The company, Hovding, developed the airbag for urban cyclists in 2005, when founders Anna Haupt and Terese Alstin decided that something was needed to protect people who ride their bikes. It's been seven years in development and claims to protect cyclist against head injuries and has proven itself in numerous crash tests.
However, after a number of cycle deaths on urban roads within cities like London, can this airbag really protect the most vulnerable vehicles on the road or is it just another fad?
The CEO of Hovding, Fredrik Carling, told Sputnik that the airbag could save hundreds of lives a year.
"We have 30,000 cyclists using these airbags and we have documented 700 accidents. In all of them the airbags have done their job and have never failed. Some of these accidents have been severe and they have shown that without the protection to the head, the incident could have been far more serious, even fatal," Mr. Carling told Sputnik.
The airbag works quite simply — when you get on your bike, you wear the airbag like a collar around your head which reads the movement of your body.
It has been trained to understand the movements of the body in and out of an accident. When the airbag detects it will go into an accident, if the cyclist is hit by a car or falls on an icy road, it then takes the decision to inflate and it does this in 0.1 seconds, so very quickly.
The founders and developers claim that it has the best shock absorption detection.
However, with cyclists falling foul to accidents every year, will this actually make a difference?
"It is not very convenient to wear a collar around your head, but if it keeps you protected, why not?

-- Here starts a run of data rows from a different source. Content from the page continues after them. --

(** * API_Notion: pagination, property flattening and the QR batch grouper

    A shallow embedding of [main.py] (the HTTP facade) and [qr_generator.py]
    (the batch QR generator).

    Modelling decisions, all taken from the source:
    - a record fetched from the remote store is a Python value built from
      [dict], [list], [str], [int], [bool] and [None]; it is modelled by the
      type [json], and every subscript, [.get], [in] and truth test the code
      performs on it is modelled with the exception Python raises;
    - a Python [str] is a Rocq [string] whose characters are the code points
      U+0000..U+00FF (Latin-1); [str.isalnum], [str.isspace] and [int] are
      the interpreter's, restricted to that range;
    - the response envelope of the remote query ([results], [has_more],
      [next_cursor]) is the record [Page];
    - exceptions are values of [exn], and code that can raise lives in the
      error monad [result];
    - loops whose length the code does not bound take a [fuel] argument and
      return [None] when it runs out;
    - the QR encoder and the file system are collaborators: the renderer is
      modelled up to the URL it encodes and the file name it saves under;
      the interpreter's limit on the number of digits [int] accepts is not
      modelled. *)

From Stdlib Require Import String Ascii List ZArith NArith Bool Arith Lia Permutation.
Import ListNotations.
#[local] Set Warnings "-register-all".
Local Open Scope string_scope.
Local Open Scope list_scope.

(** ** Exceptions and the error monad *)

Inductive exn : Type :=
| KeyError
| IndexError
| TypeError
| ValueError
| AttributeError
| RemoteError (msg : string)
| HTTPException (status : nat) (cause : exn).

Inductive result (A : Type) : Type :=
| Ok (a : A)
| Raise (e : exn).
Arguments Ok {A} a.
Arguments Raise {A} e.

Definition bind {A B : Type} (r : result A) (k : A -> result B) : result B :=
  match r with
  | Ok a => k a
  | Raise e => Raise e
  end.

Notation "x <- r ;; k" := (bind r (fun x => k))
  (at level 61, r at next level, right associativity).

Fixpoint mapM {A B : Type} (f : A -> result B) (l : list A) : result (list B) :=
  match l with
  | [] => Ok []
  | a :: l' => b <- f a ;; bs <- mapM f l' ;; Ok (b :: bs)
  end.

(** ** Python values *)

Inductive json : Type :=
| JNull
| JBool (b : bool)
| JNum (z : Z)
| JStr (s : string)
| JList (l : list json)
| JDict (d : list (string * json)).

(** [bool(v)] *)
Definition truthy (v : json) : bool :=
  match v with
  | JNull => false
  | JBool b => b
  | JNum z => negb (z =? 0)%Z
  | JStr s => negb (s =? "")
  | JList l => match l with [] => false | _ => true end
  | JDict d => match d with [] => false | _ => true end
  end.

(** Lookup of a [str] key in a [dict]. *)
Fixpoint lookup (k : string) (d : list (string * json)) : option json :=
  match d with
  | [] => None
  | (k', v) :: d' => if k =? k' then Some v else lookup k d'
  end.

(** [d[k] = v] on a [dict]: the value of an existing key is replaced in
    place, a new key is added at the end. *)
Fixpoint dict_set (d : list (string * json)) (k : string) (v : json)
  : list (string * json) :=
  match d with
  | [] => [(k, v)]
  | (k', v') :: d' =>
      if k =? k' then (k', v) :: d' else (k', v') :: dict_set d' k v
  end.

(** [o[k]] with a [str] key. *)
Definition getitem (o : json) (k : string) : result json :=
  match o with
  | JDict d => match lookup k d with Some v => Ok v | None => Raise KeyError end
  | _ => Raise TypeError
  end.

Definition string_of_char (c : ascii) : string := String c EmptyString.

(** [o[i]] with an [int] index [i >= 0]. *)
Definition getindex (o : json) (i : nat) : result json :=
  match o with
  | JList l => match nth_error l i with Some v => Ok v | None => Raise IndexError end
  | JStr s => match String.get i s with
              | Some c => Ok (JStr (string_of_char c))
              | None => Raise IndexError
              end
  | JDict _ => Raise KeyError
  | _ => Raise TypeError
  end.

(** [d[k]] on a [dict] [d], where the key is itself a value: only a [str]
    can be a key of a decoded object, [None], a [bool] or a number is a key
    that is absent, and a [list] or [dict] is unhashable. *)
Definition getitem_val (d : list (string * json)) (k : json) : result json :=
  match k with
  | JStr s => getitem (JDict d) s
  | JList _ | JDict _ => Raise TypeError
  | _ => Raise KeyError
  end.

(** [o.get(k, default)] *)
Definition dict_get (o : json) (k : string) (default : json) : result json :=
  match o with
  | JDict d => Ok (match lookup k d with Some v => v | None => default end)
  | _ => Raise AttributeError
  end.

(** [for x in o]: the elements of a [list], the keys of a [dict], the
    characters of a [str]. *)
Fixpoint chars (s : string) : list json :=
  match s with
  | EmptyString => []
  | String c s' => JStr (string_of_char c) :: chars s'
  end.

Definition iterate (o : json) : result (list json) :=
  match o with
  | JList l => Ok l
  | JDict d => Ok (map (fun kv => JStr (fst kv)) d)
  | JStr s => Ok (chars s)
  | _ => Raise TypeError
  end.

Definition as_str (v : json) : result string :=
  match v with
  | JStr s => Ok s
  | _ => Raise TypeError
  end.

(** ** main.py: the property flattener (lines 183-193) *)

(** ["".join(text["plain_text"] for text in frags)]: [join] first exhausts
    the generator, then checks that every item is a [str]. *)
Definition join_plain_text (frags : json) : result json :=
  texts <- iterate frags ;;
  items <- mapM (fun text => getitem text "plain_text") texts ;;
  strs <- mapM as_str items ;;
  Ok (JStr (String.concat "" strs)).

(** [prop_data["type"] == "title"] *)
Definition is_kind (t : json) (kind : string) : bool :=
  match t with
  | JStr s => s =? kind
  | _ => false
  end.

(** The body of the loop over [page["properties"].items()]: the value
    stored under [prop_name]. *)
Definition flatten_property (prop_data : json) : result json :=
  t <- getitem prop_data "type" ;;
  if is_kind t "title" then
    frags <- getitem prop_data "title" ;; join_plain_text frags
  else if is_kind t "rich_text" then
    frags <- getitem prop_data "rich_text" ;; join_plain_text frags
  else
    match prop_data with
    | JDict d => getitem_val d t
    | _ => Raise TypeError
    end.

(** The loop itself, filling [formatted_page["properties"]]. *)
Fixpoint flatten_into (acc : list (string * json)) (props : list (string * json))
  : result (list (string * json)) :=
  match props with
  | [] => Ok acc
  | (prop_name, prop_data) :: rest =>
      v <- flatten_property prop_data ;;
      flatten_into (dict_set acc prop_name v) rest
  end.

Definition flatten_properties (props : list (string * json))
  : result (list (string * json)) :=
  flatten_into [] props.

(** [page["properties"].items()] *)
Definition dict_items (o : json) : result (list (string * json)) :=
  match o with
  | JDict d => Ok d
  | _ => Raise AttributeError
  end.

(** The construction of [formatted_page] for one page of the response. *)
Definition format_page (page : json) : result json :=
  id <- getitem page "id" ;;
  url <- getitem page "url" ;;
  created <- getitem page "created_time" ;;
  edited <- getitem page "last_edited_time" ;;
  raw <- getitem page "properties" ;;
  props <- dict_items raw ;;
  flat <- flatten_properties props ;;
  Ok (JDict [("id", id); ("url", url); ("created_time", created);
             ("last_edited_time", edited); ("properties", JDict flat)]).

(** ** The remote store *)

(** The response envelope of a paged query. *)
Record Page : Type := mkPage {
  results : list json;
  has_more : bool;
  next_cursor : option string
}.

(** The keyword arguments of [notion.databases.query]: whether the
    [Category contains Semi-consumable] filter is sent, the cursor, and the
    page size. *)
Record QueryParams : Type := mkQuery {
  q_filter : bool;
  q_start_cursor : option string;
  q_page_size : Z
}.

(** The remote store: the answer to the [n]-th query of a run (counted from
    0) with the given arguments; it answers or raises. *)
Definition Remote : Type := nat -> QueryParams -> result Page.

(** ** main.py: [test_database_access] and [test_pagination] *)

Record PaginationParams : Type := mkPagination {
  start_cursor : option string;
  page_size : Z
}.

Record FormattedResponse : Type := mkFormatted {
  f_results : list json;
  f_has_more : bool;
  f_next_cursor : option string
}.

(** [test_database_access]: one query, every page of the answer formatted;
    any exception becomes an [HTTPException] with status 500. *)
Definition test_database_access (remote : Remote) (n : nat)
  (pagination : PaginationParams) : result FormattedResponse :=
  match
    (response <- remote n (mkQuery false (start_cursor pagination)
                                   (Z.min (page_size pagination) 100)) ;;
     pages <- mapM format_page (results response) ;;
     Ok (mkFormatted pages (has_more response) (next_cursor response)))
  with
  | Ok r => Ok r
  | Raise e => Raise (HTTPException 500 e)
  end.

(** The local variables of [test_pagination]. *)
Record PaginationState : Type := mkState {
  all_pages : list json;
  more : bool;
  cursor : option string;
  page_count : nat
}.

Definition initial_state : PaginationState := mkState [] true None 0.

(** The [while has_more:] loop of [test_pagination]; [None] when [fuel]
    iterations were not enough to leave it. *)
Fixpoint pagination_loop (remote : Remote) (fuel : nat) (st : PaginationState)
  : option (result PaginationState) :=
  if more st then
    match fuel with
    | O => None
    | S fuel' =>
        match test_database_access remote (page_count st)
                (mkPagination (cursor st) 10) with
        | Raise e => Some (Raise e)
        | Ok response =>
            let st' := mkState (all_pages st ++ f_results response)
                               (f_has_more response)
                               (f_next_cursor response)
                               (S (page_count st)) in
            if (10 <=? page_count st')%nat then Some (Ok st')
            else pagination_loop remote fuel' st'
        end
    end
  else Some (Ok st).

Record PaginationReport : Type := mkReport {
  total_pages_fetched : nat;
  pagination_rounds : nat;
  pages : list json
}.

(** [test_pagination] *)
Definition test_pagination (remote : Remote) (fuel : nat)
  : option (result PaginationReport) :=
  match pagination_loop remote fuel initial_state with
  | None => None
  | Some (Ok st) =>
      Some (Ok (mkReport (length (all_pages st)) (page_count st) (all_pages st)))
  | Some (Raise e) => Some (Raise (HTTPException 500 e))
  end.

(** ** Python string builtins, on the code points U+0000..U+00FF *)

Definition code (c : ascii) : N := N_of_ascii c.

Definition between (lo hi : N) (c : ascii) : bool :=
  ((lo <=? code c) && (code c <=? hi))%N.

(** The characters the claim's class [[A-Za-z0-9]] names. *)
Definition ascii_alnum (c : ascii) : bool :=
  between 48 57 c || between 65 90 c || between 97 122 c.

(** [c.isalnum()]: letters and digits of Unicode; beyond ASCII these are
    U+00AA, U+00B2, U+00B3, U+00B5, U+00B9, U+00BA, U+00BC..U+00BE,
    U+00C0..U+00D6, U+00D8..U+00F6 and U+00F8..U+00FF. *)
Definition isalnum (c : ascii) : bool :=
  ascii_alnum c
  || (code c =? 170)%N || between 178 179 c || (code c =? 181)%N
  || between 185 186 c || between 188 190 c
  || between 192 214 c || between 216 246 c || between 248 255 c.

(** [c.isspace()] *)
Definition isspace (c : ascii) : bool :=
  between 9 13 c || between 28 32 c || (code c =? 133)%N || (code c =? 160)%N.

A few years ago there were several cyclists killed in one month in London. We shouldn't be seeing these numbers. Something like this could make a huge difference," Mr. Carling told Sputnik.
With cycling becoming a popular mode of transport in urban areas such as London, major cities are now experiencing an awaking, with many ex-car owners opting to cycling to work. Could the development of technology coupled with better safety precautions for cyclists mean that cars will some day become obsolete?
"Not necessity, we worked on a project this summer together with a cycle campaign called, Give a Beep. The project mapped out areas in London that were difficult and not secure for cyclists. Then we handed over that data to the planners to build roads in a better way.
"A car has a purpose to transport heavy goods and it has a place [in society] as well. I don't necessarily see in the future having roads that have no cars, but I do see the necessity to make way for both modes of transportation. We can have both existing in harmony. It doesn't mean that cars don't have a place, it just means that bikes have a place as well," Mr. Carling said.